A conjoint analysis regarding the clinical characteristics and image signature built from the context-fusion model was conducted using logistic regression; the results showed that there was good complementarity between the image signature and clinical features. As can be seen from Table 3, the AUC of the context-fusion model for diagnosing viral pneumonia, bacterial pneumonia, and mycoplasma pneumonia was 0.851, 0.876, and 0.924, respectively; the sensitivity was 0.776, 0.702, and 0.834; and the specificity was 0.793, 0.902, and 0.865, respectively. Mycoplasma pneumonia is more easily identified from the three, followed by bacterial pneumonia and viral pneumonia. Bacterial pneumonia and viral pneumonia are more difficult to distinguish, but the clinical indicators of the differential efficacy are relatively low with AUC values being lower than 0.6.

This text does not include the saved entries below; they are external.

(** C10.  For a scene list that is not empty, the index of every state the
    mounted player reaches, through any events, is an index of the list, so
    the current scene is defined; and an advance taken at the last scene
    leaves the index where it is and finishes playback. *)
Theorem scene_index_in_bounds :
  forall (scenes : list (Scene Q)) (es : list (Q * Event)) (p : Player),
    scenes <> [] ->
    run scenes initialPlayer es = Some p ->
    (currentSceneIndex p < length scenes)%nat
    /\ (exists scene, nth_error scenes (currentSceneIndex p) = Some scene)
    /\ (forall r,
           (currentSceneIndex p + 1 = length scenes)%nat ->
           currentSceneIndex (exec (handleNext (length scenes) r) p)
           = currentSceneIndex p
           /\ isPlaying (exec (handleNext (length scenes) r) p) = false).
Proof.
  intros scenes es p Hne Hrun.
  assert (Hlt : (currentSceneIndex p < length scenes)%nat).
  { assert (H0 : (currentSceneIndex initialPlayer < length scenes)%nat).
    { destruct scenes; [congruence | simpl; lia]. }
    revert Hrun H0. generalize initialPlayer. clear Hne.
    induction es as [|[now e] es IH]; intros q Hrun Hq; simpl in Hrun.
    - now injection Hrun as <-.
    - destruct (step scenes now q e) as [q1|] eqn:Hstep; [|discriminate].
      eapply IH; [exact Hrun|]. eapply step_index; eauto. }
  split; [exact Hlt|]. split.
  - destruct (nth_error scenes (currentSceneIndex p)) as [scene|] eqn:E;
      [eauto|]. apply nth_error_None in E. lia.
  - intros r Hlast.
    destruct (handleNext_index (length scenes) r p)
      as [[Hb _] | (_ & Hi & Hp)]; [|auto].
    apply Nat.ltb_lt in Hb. lia.
Qed.

(** After [demoEvents] the index is 1, an index of [twoScenes]. *)
Lemma scene_index_in_bounds_witness :
  (currentSceneIndex demoState < length twoScenes)%nat.
Proof.
  destruct (@scene_index_in_bounds twoScenes demoEvents demoState) as [H _];
    [discriminate | reflexivity | exact H].
Defined.

(** ** Entering a scene without narration *)

Lemma entry_stamp (scenes : list (Scene Q)) (now : Q) (p : Player)
    (scene : Scene Q) :
  isPlaying p = true ->
  nth_error scenes (currentSceneIndex p) = Some scene ->
  let p' := exec (sceneEffect_cleanup ;; sceneEffect scenes now) p in
  sceneStartTime p' = now /\ isPlaying p' = true
  /\ currentSceneIndex p' = currentSceneIndex p.
Proof.
  intros Hpl Hs. split_player p. subst pl. seq_run. rewrite Hs. seq_run.
  destruct (url_truthy (videoUrl scene)), (url_truthy (imageUrl scene)),
    (url_truthy (audioUrl scene)), st; seq_run; auto.
Qed.

Lemma idle_effect (scenes : list (Scene Q)) (now : Q) (p : Player) :
  isPlaying p = false ->
  isPlaying (exec (sceneEffect_cleanup ;; sceneEffect scenes now) p) = false.
Proof. intros Hpl. split_player p. subst pl. seq_run. reflexivity. Qed.

Lemma listen_view (q : Player) (r : Render) :
  currentSceneIndex (set_endedHandler r q) = currentSceneIndex q
  /\ isPlaying (set_endedHandler r q) = isPlaying q
  /\ sceneStartTime (set_endedHandler r q) = sceneStartTime q.
Proof. split_player q. auto. Qed.

(** An advance, then the commit: the next scene is entered and stamped,
    or playback is finished. *)
Lemma advance_view (scenes : list (Scene Q)) (now : Q) (r : Render)
    (p : Player) :
  (currentSceneIndex p < length scenes)%nat ->
  let p' := exec (handleNext (length scenes) r ;; commit scenes now p) p in
  if (currentSceneIndex p + 1 <? length scenes)%nat
  then currentSceneIndex p' = (currentSceneIndex p + 1)%nat
       /\ isPlaying p' = isPlaying p
       /\ (isPlaying p = true -> sceneStartTime p' = now)
  else currentSceneIndex p' = currentSceneIndex p /\ isPlaying p' = false.
Proof.
  intros Hidx p'. subst p'. rewrite exec_seq, exec_commit. cbv zeta.
  destruct (handleNext_index (length scenes) r p)
    as [[Hb Heq] | (Hb & Hi & Hp)]; rewrite Hb.
  - rewrite Heq. apply Nat.ltb_lt in Hb.
    set (p1 := set_currentSceneIndex (currentSceneIndex p + 1) p).
    assert (Hi1 : currentSceneIndex p1 = (currentSceneIndex p + 1)%nat)
      by (subst p1; split_player p; reflexivity).
    assert (Hp1 : isPlaying p1 = isPlaying p)
      by (subst p1; split_player p; reflexivity).
    rewrite Hi1.
    replace (currentSceneIndex p =? currentSceneIndex p + 1)%nat with false
      by (symmetry; apply Nat.eqb_neq; lia).
    cbn [andb].
    set (pe := exec (sceneEffect_cleanup ;; sceneEffect scenes now) p1).
    destruct (listen_view pe (render_of pe)) as (-> & -> & ->).
    subst pe. rewrite entry_index, Hi1. split; [reflexivity|].
    destruct (isPlaying p) eqn:Hpl.
    + destruct (nth_error scenes (currentSceneIndex p1)) as [scene|] eqn:Hs;
        [| apply nth_error_None in Hs; lia].
      destruct (@entry_stamp scenes now p1 scene Hp1 Hs) as (Hst & Hpl' & _).
      split; [exact Hpl' | intros _; exact Hst].
    + split; [|discriminate]. apply idle_effect. exact Hp1.
  - rewrite Hi, Nat.eqb_refl. cbn [andb].
    set (p1 := exec (handleNext (length scenes) r) p) in *.
    destruct (Bool.eqb (isPlaying p) (isPlaying p1)); [auto|].
    split; [now rewrite entry_index | now apply idle_effect].
Qed.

Diagnosing the etiology of CAP in children via chest radiographs is practical in our study, since the local lesion may retain critical features of pneumonia and the lung region contains global information. The combination of global and local information contributes to diagnosing the etiology of CAP in children, which is significantly effective. It is promising for future research to extend its application to more tasks, such as the diagnosis between common viruses and coronavirus disease 2019.

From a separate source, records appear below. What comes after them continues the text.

Lemma rsc_fuel_mono ctx (t : text) max_chunk_len min_chunk_len (n m : nat) :
  n <= m ->
  refines (recursive_semantic_chunk_fuel n t max_chunk_len min_chunk_len ctx)
          (recursive_semantic_chunk_fuel m t max_chunk_len min_chunk_len ctx).
Proof.
  induction 1 as [|m Hle IH]; [apply refines_refl|].
  intros s r Hr. apply rsc_fuel_S_refines. by apply IH.
Qed.

(** ** The Global Content Index counter *)

(** The counter of the entry after one call of [make_chunk_dict] with an
    open session: the insert sets 1 on a fresh hash, and the update that
    follows adds 1 whether or not the insert took place. *)
Lemma make_chunk_dict_counter (t : text) ctx (db : database) :
  blank (clean_text t) = false ->
  exists d db' row,
    make_chunk_dict t ctx (Some db) = (d, Some db')
    /\ gci db' !! make_semantic_hash (clean_text t) = Some row
    /\ occurrence_count row =
         match gci db !! make_semantic_hash (clean_text t) with
         | None => 2%Z
         | Some old => (occurrence_count old + 1)%Z
         end.
Proof.
  intros Hnb. unfold make_chunk_dict. rewrite Hnb. cbn [uuid4].
  unfold gci_select_by_hash, gci_insert_on_conflict_do_nothing.
  cbn [gci gci_semantic_hash].
  destruct (gci db !! make_semantic_hash (clean_text t)) as [old|] eqn:E.
  - cbn [gci]. rewrite E. eexists _, _, _. split; [reflexivity|].
    unfold gci_increment_occurrence, set_gci. cbn [gci].
    rewrite lookup_fmap, E. cbn. split; [reflexivity|].
    unfold bump_occurrence. by rewrite N.eqb_refl.
  - unfold set_gci at 1. cbn [gci]. rewrite lookup_insert_eq.
    eexists _, _, _. split; [reflexivity|].
    unfold gci_increment_occurrence, set_gci. cbn [gci gci_id].
    rewrite lookup_fmap, lookup_insert_eq. cbn. split; [reflexivity|].
    unfold bump_occurrence. cbn [gci_id]. by rewrite N.eqb_refl.
Qed.

(** C2 (the code departs from the claim): one call of [make_chunk_dict]
    with an open session on a text whose cleaned form is not blank leaves
    the Global Content Index entry of its semantic hash with
    [occurrence_count = 2] when the hash was never seen before (the row is
    inserted with 1 and the update that follows adds 1 at once), and with
    the previous count plus one when the hash was already indexed; so the
    first ingestion of a sentence leaves 2 and a second file reusing it
    leaves 3, where the claim expects 1 and 2. *)
Theorem make_chunk_dict_occurrence_count (t : text) ctx (db : database) :
  blank (clean_text t) = false ->
  exists d db' row,
    make_chunk_dict t ctx (Some db) = (d, Some db')
    /\ gci db' !! make_semantic_hash (clean_text t) = Some row
    /\ occurrence_count row =
         match gci db !! make_semantic_hash (clean_text t) with
         | None => 2%Z
         | Some old => (occurrence_count old + 1)%Z
         end.
Proof. apply make_chunk_dict_counter. Qed.

(** ** The chunk length bound *)

(** What the claim on chunk sizes asks of a returned dict: it holds at
    most [max_chunk_len] characters, or it is a single token. *)
Definition within_bound (max_chunk_len : Z) (d : chunk_dict) : Prop :=
  match d with
  | EmptyDict => True
  | Chunk c =>
      (len (c_cleaned_text c) <= max_chunk_len)%Z
      \/ count_tokens (c_cleaned_text c) = 1%Z
  end.

Definition chunk_bound_claim (t : text) (max_chunk_len min_chunk_len : Z) : Prop :=
  forall ctx s r s',
    recursive_semantic_chunk t max_chunk_len min_chunk_len ctx s = Some (r, s') ->
    Forall (within_bound max_chunk_len) r.

Lemma rsc_short_text (t : text) max_chunk_len min_chunk_len ctx s :
  blank (clean_text t) = false ->
  (len (clean_text t) <= max_chunk_len)%Z ->
  recursive_semantic_chunk t max_chunk_len min_chunk_len ctx s =
    Some ([(make_chunk_dict (clean_text t) ctx s).1],
          (make_chunk_dict (clean_text t) ctx s).2).
Proof.
  intros Hnb Hshort. unfold recursive_semantic_chunk, enough_fuel.
  replace (length t + 2) with (S (length t + 1)) by lia.
  rewrite rsc_fuel_S. cbv zeta. rewrite Hnb.
  destruct (len (clean_text t) <=? max_chunk_len)%Z eqn:E; [|lia].
  unfold bind, lift, ret. by destruct (make_chunk_dict (clean_text t) ctx s).
Qed.

Lemma make_chunk_dict_text (t : text) ctx s :
  blank (clean_text t) = false ->
  exists c, (make_chunk_dict t ctx s).1 = Chunk c
    /\ c_text c = t /\ c_cleaned_text c = clean_text t
    /\ c_semantic_hash c = make_semantic_hash (clean_text t).
Proof.
  intros Hnb. unfold make_chunk_dict. rewrite Hnb.
  destruct s as [db|]; [|by eexists].
  cbn [uuid4]. destruct (gci_select_by_hash _ _); by eexists.
Qed.

(** C3, as amended: a text whose cleaned form is not blank and at most
    [max_chunk_len] long (in particular exactly [max_chunk_len] long) is
    returned as one chunk that holds the whole cleaned text; for a longer
    text every chunk formed by the sentence-packing step is at most
    [max_chunk_len] long unless it is empty or a single stripped sentence;
    and the final merge pass lets chunks of at least [min_chunk_len]
    characters through untouched and joins the shorter ones into buffers
    on which it puts no upper bound. *)
Theorem chunk_bound_amended :
  (forall (t : text) max_chunk_len min_chunk_len ctx s,
      blank (clean_text t) = false ->
      (len (clean_text t) <= max_chunk_len)%Z ->
      exists d s',
        recursive_semantic_chunk t max_chunk_len min_chunk_len ctx s = Some ([d], s')
        /\ (clean_text (clean_text t) = clean_text t ->
            exists c, d = Chunk c /\ c_text c = clean_text t
                      /\ c_cleaned_text c = clean_text t))
  /\ (forall max_chunk_len (sentences : list text),
        Forall (packed_ok max_chunk_len sentences)
               (pack_sentences max_chunk_len sentences))
  /\ (forall (chunks : list piece) min_chunk_len,
        Forall (merged_ok min_chunk_len chunks)
               (merge_small_chunks chunks min_chunk_len)).
Proof.
  split; [|split].
  - intros t max_chunk_len min_chunk_len ctx s Hnb Hshort.
    eexists _, _. split; [by apply rsc_short_text|].
    intros Hidem.
    destruct (make_chunk_dict_text (clean_text t) ctx s) as (c & Hc & Ht & Hcl & _).
    { by rewrite Hidem. }
    exists c. by rewrite Hcl, Hidem.
  - apply pack_sentences_ok.
  - apply merge_small_chunks_ok.
Qed.

(** A text without a sentence break that is longer than [max_chunk_len]
    is cut at its midpoint and both halves go to nested calls. *)
Lemma rsc_single_sentence_halved (fuel' : nat) (t : text) max_chunk_len min_chunk_len ctx :
  blank (clean_text t) = false ->
  (len (clean_text t) > max_chunk_len)%Z ->
  length (re_split_sentences (clean_text t)) = 1 ->
  recursive_semantic_chunk_fuel (S fuel') t max_chunk_len min_chunk_len ctx =
    let nested t' :=
      recursive_semantic_chunk_fuel fuel' t'
        default_max_chunk_len default_min_chunk_len ctx in
    let mid := Nat.div (length (clean_text t)) 2 in
    (left <~ nested (slice_to mid (clean_text t)) ;;
     right <~ nested (slice_from mid (clean_text t)) ;;
     ret (left ++ right)).
Proof.
  intros Hnb Hlong Hone. rewrite rsc_fuel_S. cbv zeta. rewrite Hnb, Hone.
  by destruct (len (clean_text t) <=? max_chunk_len)%Z eqn:E; [lia|].
Qed.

There are also some limitations in this study. Our chest radiograph was the first chest radiograph of the patient admitted to the hospital. The patient had already had fever, cough, and other clinical manifestations before admission, so it is uncertain if the patient had pneumonia for several days when the chest radiograph was collected and the prognosis of the patient was not tracked further. Secondly, this study only limited pneumonia to three categories, which did not involve tuberculosis or fungal pneumonia, and did not make a more specific classification of bacterial or viral pneumonia. Finally, the clinical indicators we collected were relatively single, and it would be more meaningful if procalcitonin or percentage of neutrophils were added.

Conclusion

This study provides a deep learning-based etiological prediction technology for community-acquired pneumonia, which can realize the early diagnosis of CAP in children in a non-invasive and rapid manner, and is of great significance for guiding clinical medication and reducing the mortality rate of childhood pneumonia.